By the traditional definition, my job would be considered white collar. If you can say that about a workplace environment that’s more like “collar optional.”
So when Thompson says that in the future coding will be a new category of blue collar job, he obviously doesn’t mean that future software developers will need to get their hands dirty. I think this is what he is saying:
- There is a growing category of coding jobs that will be well-suited to people who either currently have blue collar jobs or would have planned to gone into blue collar jobs in the past.
- These new jobs will be open to people without four year computer science degrees.
- These new jobs will offer long term stability and middle class wages for coders who will write the kind of everyday code that doesn’t require superstar abilities or an advanced degree.

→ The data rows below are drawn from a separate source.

Definition dumpSVGStartPath (p : BIN_POINT) (e : emitter) : Z * emitter :=
  if negb (svgdump e) then (0, e)
  else
    let coords := f6 (x p) ++ bytes " " ++ f6 (y p) ++ bytes " " in
    if state_eqb (svgDumpState e) DUMPSTATE_AFTER_CLOSE_PATH
       || state_eqb (svgDumpState e) DUMPSTATE_AFTER_LINE
    then emit (bytes "M " ++ coords) DUMPSTATE_AFTER_START_PATH e
    else if negb (state_eqb (svgDumpState e) DUMPSTATE_AFTER_START_LAYER)
            && negb (state_eqb (svgDumpState e) DUMPSTATE_AFTER_END_PATH)
    then (1, e)
    else emit (bytes "<path d=" ++ [x22] ++ bytes "M " ++ coords)
              DUMPSTATE_AFTER_START_PATH e.

Definition cubicText (c : BIN_CUBIC) : list byte :=
  bytes "C " ++ f6 (x (p0 c)) ++ bytes " " ++ f6 (y (p0 c)) ++ bytes ", "
    ++ f6 (x (p1 c)) ++ bytes " " ++ f6 (y (p1 c)) ++ bytes ", "
    ++ f6 (x (p2 c)) ++ bytes " " ++ f6 (y (p2 c)) ++ bytes " ".

Definition dumpSVGCubic (c : BIN_CUBIC) (e : emitter) : Z * emitter :=
  if negb (svgdump e) then (0, e)
  else if negb (state_eqb (svgDumpState e) DUMPSTATE_AFTER_START_PATH)
          && negb (state_eqb (svgDumpState e) DUMPSTATE_AFTER_LINE) then (1, e)
  else emit (cubicText c) DUMPSTATE_AFTER_LINE e.

Definition dumpSVGLine (p : BIN_POINT) (e : emitter) : Z * emitter :=
  if negb (svgdump e) then (0, e)
  else if negb (state_eqb (svgDumpState e) DUMPSTATE_AFTER_START_PATH)
          && negb (state_eqb (svgDumpState e) DUMPSTATE_AFTER_LINE) then (1, e)
  else emit (bytes "L " ++ f6 (x p) ++ bytes " " ++ f6 (y p) ++ bytes " ")
            DUMPSTATE_AFTER_LINE e.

The image of the coding superstar
When I ask people to picture a coder, they usually imagine someone like Mark Zuckerberg: a hoodied college dropout who builds an app in a feverish 72-hour programming jag—with the goal of getting insanely rich and, as they say, “changing the world.” — Clive Thompson
When I got started as a software engineer, if you were to ask people to picture a coder, they would also picture someone like Mark Zuckerberg, except instead of wearing a hoodie, he’d be wearing glasses and a button-down shirt, possibly with a pocket protector.
If software developers of the future shed some of their hoodied superstar image, that will be just a return to the past.
My first programming job was at a technology company located along Boston’s famous Route 128 high tech corridor. It was a summer job I took after finishing grad school. I remember noticing at the time with some amusement that the HP Apollo computer workstation on my desk had probably cost the company about as much money as a year’s worth of my salary. It was definitely not the sort of machine a person would buy for their home to pick up programming in their spare time.
But that was the last time. At every software development job I’ve had since then, my main work desktop machine was a commodity PC running some version of Windows or Linux. At one time one needed to be at a university or work for a high tech company to get access to expensive computers and software development tools, but now it is easier and cheaper to acquire the tools necessary to learn programming.
You don’t need a computer science degree to be productive
I once worked at a company that produced software that banks used to create home mortgages. We were a small team that included several software developers, but also people who were experts in mortgage banking. Some of them had previously had jobs in banks as underwriters or loan officers.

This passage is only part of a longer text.